- Activity:
The response must be made up of the lines in the entries below that contain "destruct".

[Stored items from a collection]
(** *** The claims on the partitioner *)

(** C1. For an input list of [N] identifiers and a positive ratio [r],
    the call returns [(labeled, unlabeled)] with [|labeled| = floor(N/r)]
    and [|unlabeled| = N - floor(N/r)]; [floor(N/r)] is the integer [q]
    with [q * r <= N < (q + 1) * r]. *)
Theorem C1_split_sizes all_images ratio split_name l w :
  heap w !! all_images = Some l → 0 < ratio →
  ∃ L U w',
    split_returns all_images ratio split_name w L U w'
    ∧ Py.len L = Py.floordiv (Py.len l) ratio
    ∧ Py.len U = Py.len l - Py.floordiv (Py.len l) ratio
    ∧ Py.len L * ratio ≤ Py.len l < (Py.len L + 1) * ratio.
Proof.
  intros Hx Hr.
  destruct (split_returns_values all_images ratio split_name l w Hx) as (w' & Hs & _);
    [lia|].
  exists (labeled_of l ratio), (unlabeled_of l ratio), w'.
  split; [done|]. rewrite labeled_of_len, unlabeled_of_len by done.
  split; [done|]. split; [done|].
  unfold Py.floordiv.
  pose proof (Z.mul_div_le (Py.len l) ratio Hr).
  pose proof (Z.mul_succ_div_gt (Py.len l) ratio Hr). lia.
Qed.



(** C6 (amended). Whatever the ratio, the call returns or raises, and in
    the world it leaves every list that existed before, the input list
    among them, has its contents unchanged, as have the file system and
    the output; the module-level generator of [random] has been seeded
    with 42 and advanced by the draws of the shuffle. *)
Theorem C6_split_frame all_images ratio split_name l w :
  heap w !! all_images = Some l →
  match generate_labeled_unlabeled_split all_images ratio split_name w with
  | Returns _ w' | Raises _ w' =>
      heap w ⊆ heap w'
      ∧ heap w' !! all_images = Some l
      ∧ fs w' = fs w ∧ stdout w' = stdout w
      ∧ random_state w' = (shuffled l (seed 42)).2
  | Stuck => False
  end.
Proof.
  intros Hx. destruct (decide (ratio = 0)) as [->|Hr].
  - rewrite (generate_labeled_unlabeled_split_zero _ _ l) by done. simpl.
    assert (heap w ⊆ <[copy_loc w:=(shuffled l (seed 42)).1]> (heap w)) as Hsub.
    { apply insert_subseteq, fresh_loc_None. }
    split; [done|]. split; [by eapply lookup_weaken|done].
  - rewrite (generate_labeled_unlabeled_split_run _ _ _ l) by done. simpl.
    pose proof (split_heap_extends w l ratio) as Hsub.
    split; [done|]. split; [by eapply lookup_weaken|done].
Qed.

(** C9. For two ratios [0 < r1 <= r2] and the same input contents, the
    [labeled] list for [r2] is a prefix of the [labeled] list for [r1],
    from whatever worlds the two calls are made: every identifier labeled
    for [r2] is labeled for [r1]. *)
Theorem C9_nested_labeled x1 x2 r1 r2 name1 name2 l w1 w2 :
  heap w1 !! x1 = Some l → heap w2 !! x2 = Some l → 0 < r1 ≤ r2 →
  ∃ L1 U1 w1' L2 U2 w2',
    split_returns x1 r1 name1 w1 L1 U1 w1'
    ∧ split_returns x2 r2 name2 w2 L2 U2 w2'
    ∧ L2 `prefix_of` L1
    ∧ ∀ id, id ∈ L2 → id ∈ L1.
Proof.
  intros Hx1 Hx2 [Hr1 Hr12].
  destruct (split_returns_values x1 r1 name1 l w1 Hx1) as (w1' & Hs1 & _); [lia|].
  destruct (split_returns_values x2 r2 name2 l w2 Hx2) as (w2' & Hs2 & _); [lia|].
  exists (labeled_of l r1), (unlabeled_of l r1), w1',
         (labeled_of l r2), (unlabeled_of l r2), w2'.
  split; [done|]. split; [done|].
  assert (labeled_of l r2 `prefix_of` labeled_of l r1) as Hpre.
  { rewrite !labeled_of_take by lia.
    pose proof (len_nonneg l) as HN. unfold Py.floordiv.
    assert (Py.len l `div` r2 ≤ Py.len l `div` r1) as Hle.
    { apply Z.div_le_compat_l; lia. }
    assert (0 ≤ Py.len l `div` r2) by (apply Z.div_pos; lia).
    set (sh := (shuffled l (seed 42)).1).
    replace (take (Z.to_nat (Py.len l `div` r2)) sh)
      with (take (Z.to_nat (Py.len l `div` r2)) (take (Z.to_nat (Py.len l `div` r1)) sh)).
    - apply prefix_take.
    - rewrite take_take. f_equal. lia. }
  split; [done|]. intros id Hid.
  destruct Hpre as [k ->]. apply elem_of_app. by left.
Qed.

- Answer to the exercise:
  destruct (split_returns_values all_images ratio split_name l w Hx) as (w' & Hs & _);
  intros Hx. destruct (decide (ratio = 0)) as [->|Hr].
  destruct (split_returns_values x1 r1 name1 l w1 Hx1) as (w1' & Hs1 & _); [lia|].
  destruct (split_returns_values x2 r2 name2 l w2 Hx2) as (w2' & Hs2 & _); [lia|].
  destruct Hpre as [k ->]. apply elem_of_app. by left.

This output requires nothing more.